Si le produit venait à être interdit, la buraliste verrait cela comme une perte réelle pour son commerce. "Pour un bureau de tabac, c'est un produit sur lequel on a un peu plus de marge dessus. C'est un produit qui fontionne bien, l'interdiction ça voudrait dire de la perte de chiffres."
Elle reconnait en revanche que ce serait une bonne chose d'un point de vue écologique : "C'est de ce côté là qu'il y a des progrès à faire."
"Ils ne demandent pas l'âge"
Au croisement d’une rue un peu plus bas, Shénia sort tout juste d'un bureau de tabac, avec en sa possession une Puff goût fruit du dragon. Son “parfum préféré”. Elle en achète au moins une fois par semaine.
Cette jeune lycéenne n’a que 17 ans et demi. Elle a pu obtenir ce produit interdit aux mineurs sans besoin de présenter une pièce d’identité. Elle en a conscience, mais elle n'a jamais eu de problème pour s'en procurer. “J’en consomme depuis 1 an et demi environ”, assure-t-elle.
Shénia fume aussi des cigarettes de temps en temps, ce qui n'entre pas en conflit avec les Puffs, selon elle. "J'ai commencé par les cigarettes. Mais les Puffs je trouve ça agréable, ça fait du bien. C'est plus agréable que la cigarette au niveau du goût. C'est mon petit plaisir de la semaine."
"Les bureaux de tabac ne font jamais gaffe, on passe à chaque fois. Moi on ne m'a jamais refusée, pourtant j'y vais depuis que j'ai 11 ans. Tant qu'ils vendent..."
Cécilelycéenne de 17 ans
Un peu plus loin, deux amies remontent la rue piétonne.
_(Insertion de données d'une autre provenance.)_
(** * kinisi: the Xdatcar parser ([kinisi/parser.py])

    A shallow embedding of [PymatgenParser] and [_get_structure_and_disp],
    followed by the properties of the displacement builder, the interval
    sampler and the mean-squared-displacement computation.

    Conventions of the embedding.
    - Python [int] is [Z]; [//] is [Z.div] (floor), [int(a / b)] on integers
      is [Z.quot] (truncation towards zero); both raise [ZeroDivisionError]
      on a zero divisor.
    - Array entries are rationals ([Q], compared with [==]): the arithmetic
      of the code is followed exactly.  The one non-finite value the code can
      produce from finite input, the [nan] of an average over an empty axis,
      is [None] in [val := option Q]; it propagates through [-], [+], [*]
      and further averages as numpy's [nan] does.
    - A numpy array of shape [site, time step, axis] is a list (sites) of
      lists (time steps) of [vec3].
    - Exceptions are the left summand of [result]. *)

From Stdlib Require Import String ZArith QArith Qround List Lia Bool Sorted.
From Stdlib Require Import Qfield Lqa.
Import ListNotations.

Local Open Scope Z_scope.

(** ** Exceptions *)

Inductive exn : Type :=
| IndexError
| ZeroDivisionError
| ValueError (msg : string).

Definition result (A : Type) : Type := (exn + A)%type.

Definition ret {A} (a : A) : result A := inr a.
Definition raise {A} (e : exn) : result A := inl e.
Definition bind {A B} (c : result A) (k : A -> result B) : result B :=
  match c with
  | inl e => inl e
  | inr a => k a
  end.

Notation "x <- c ;; k" := (bind c (fun x => k))
  (at level 61, c at next level, right associativity).

Definition raises {A} (c : result A) : Prop := exists e, c = inl e.
Definition returns {A} (c : result A) : Prop := exists a, c = inr a.

(** ** Integer primitives *)

(** [int(a / b)] for Python integers [a], [b]: true division is correctly
    rounded to binary64 and [int] truncates towards zero.  For the divisions
    of the code the truncated binary64 quotient is the truncated exact
    quotient: always for [1000 / b], and for [a / 200] while [a] is below
    2^52; beyond that range, and where Python raises [OverflowError] for a
    quotient outside binary64, the embedding does not follow the code. *)
Definition int_truediv (a b : Z) : result Z :=
  if b =? 0 then raise ZeroDivisionError else ret (Z.quot a b).

(** [a // b]. *)
Definition floordiv (a b : Z) : result Z :=
  if b =? 0 then raise ZeroDivisionError else ret (a / b).

(** Number of elements of [np.arange(start, stop, step)] on integers:
    [ceil((stop - start) / step)], clipped at zero. *)
Definition arange_len (start stop step : Z) : nat :=
  Z.to_nat (- ((start - stop) / step)).

(** [np.arange(start, stop, step)] on integers. *)
Definition arange (start stop step : Z) : list Z :=
  map (fun i => start + Z.of_nat i * step) (seq 0 (arange_len start stop step)).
Cécile a 17 ans et Lison les aura bientôt. Les deux lycéennes fument des cigarettes, mais ont été attirées par le goût des Puffs. Elles les ont découvertes dans un endroit un peu particulier. "Au début on allait tous à Gifi pour acheter des Puffs", se rappelle Cécile. "Il n'y avait que là-bas qu'on en trouvait, je ne sais pas s'ils en vendent encore", se questionne Lison.
Aujourd'hui les bureaux de tabac sont moins chers et plus laxistes d'après les adolescentes. "Ils ne demandent pas l'âge. Pour eux, c'est le business avant tout", s'amuse Lison. Cécile de son côté s'inquiète de voir ces produits assimilés à des bonbons : "Ça attire plus les jeunes. Il y a même plus de collégiens que de lycéens qui en prennent."
Si elles en consomment de manière occasionelle, ce produit ne leur manquera pas s'il venait à être interdit. "Ce n'est pas un truc vital. Que ça disparaisse, ça ne me dérange pas. C'est un petit plaisir, c'est tout. Et en soit ça coûte cher et ce n'est pas rechargeable", conclut Cécile.